Record set:

+--

(** * Art-Net input driver

    A shallow embedding of [driver_addon/sys_artnet_in.py]: the frame
    validation of [Receiver.handle_data], the channel buffer copy, the
    channel accessors and the open/close life cycle of the receiver.

    Python integers are [Z]; [bytes] and [bytearray] values are lists of
    [Z] (every element the code builds is shown to lie in 0..255).  A
    [bytearray] is a mutable object: it lives in a heap and is passed by
    reference, so that two receivers built over one buffer alias it.
    Exceptions do not roll the state back: a method is a function from a
    state to an outcome {e and} the state it leaves behind. *)

From stdpp Require Import gmap strings list pretty.

(** ** Exceptions and the state-and-exception monad *)

Inductive exn : Type :=
  | IndexError
  | OSError (msg : string)
  | RuntimeError (msg : string)
  | Dangling.

Inductive outcome (A : Type) : Type :=
  | Ok (a : A)
  | Raise (e : exn).
Arguments Ok {A} a.
Arguments Raise {A} e.

Definition M (S A : Type) : Type := S -> outcome A * S.

Definition ret {S A} (a : A) : M S A := fun s => (Ok a, s).

Definition raise {S A} (e : exn) : M S A := fun s => (Raise e, s).

Definition bind {S A B} (m : M S A) (k : A -> M S B) : M S B :=
  fun s => match m s with
           | (Ok a, s') => k a s'
           | (Raise e, s') => (Raise e, s')
           end.

Definition lift {S A} (o : outcome A) : M S A := fun s => (o, s).

Definition gets {S A} (f : S -> A) : M S A := fun s => (Ok (f s), s).

Definition modify {S} (f : S -> S) : M S unit := fun s => (Ok tt, f s).

Declare Scope py_scope.
Delimit Scope py_scope with py.
Notation "'let*' x := m 'in' k" := (bind m (fun x => k))
  (at level 10, x name, m at level 100, k at level 200) : py_scope.
Notation "m ;;; k" := (bind m (fun _ => k))
  (at level 100, k at level 200, right associativity) : py_scope.
Local Open Scope py_scope.

(** A computation over a component [T] of the state, run on the whole
    state [S]: how a method of the base class runs on a subclass object,
    and a static helper on the heap alone. *)
Definition zoom {S T A} (proj : S -> T) (upd : T -> S -> S) (m : M T A) : M S A :=
  fun s => let '(o, t') := m (proj s) in (o, upd t' s).

(** ** Sequences of bytes *)

Definition is_byte (z : Z) : Prop := (0 <= z < 256)%Z.

(** [ord] on the characters of a string literal. *)
Definition ord (a : Ascii.ascii) : Z := Z.of_N (Ascii.N_of_ascii a).

(** Subscription [l[i]] with an integer index: a negative index counts
    from the end, anything out of range is an [IndexError]. *)
Definition norm_index (len : nat) (i : Z) : outcome nat :=
  if decide (0 <= i < Z.of_nat len)%Z then Ok (Z.to_nat i)
  else if decide (- Z.of_nat len <= i < 0)%Z then Ok (Z.to_nat (Z.of_nat len + i))
  else Raise IndexError.

Definition getitem (l : list Z) (i : Z) : outcome Z :=
  match norm_index (length l) i with
  | Ok k => match l !! k with Some x => Ok x | None => Raise IndexError end
  | Raise e => Raise e
  end.

Definition setitem (l : list Z) (i : Z) (x : Z) : outcome (list Z) :=
  match norm_index (length l) i with
  | Ok k => Ok (<[k := x]> l)
  | Raise e => Raise e
  end.

(** Slices [l[a:b]] and [l[a:]] with non-negative bounds; they never fail
    and clip at the end of the sequence. *)
Definition slice (l : list Z) (a b : nat) : list Z := take (b - a) (drop a l).
Definition slice_from (l : list Z) (a : nat) : list Z := drop a l.

(** [range(n)]. *)
Definition range (n : nat) : list Z := Z.of_nat <$> seq 0 n.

+--

Task:
Search the material above for the string "else", and copy every line in which it turns up.

Response to the exercise:
  else if decide (- Z.of_nat len <= i < 0)%Z then Ok (Z.to_nat (Z.of_nat len + i))
  else Raise IndexError.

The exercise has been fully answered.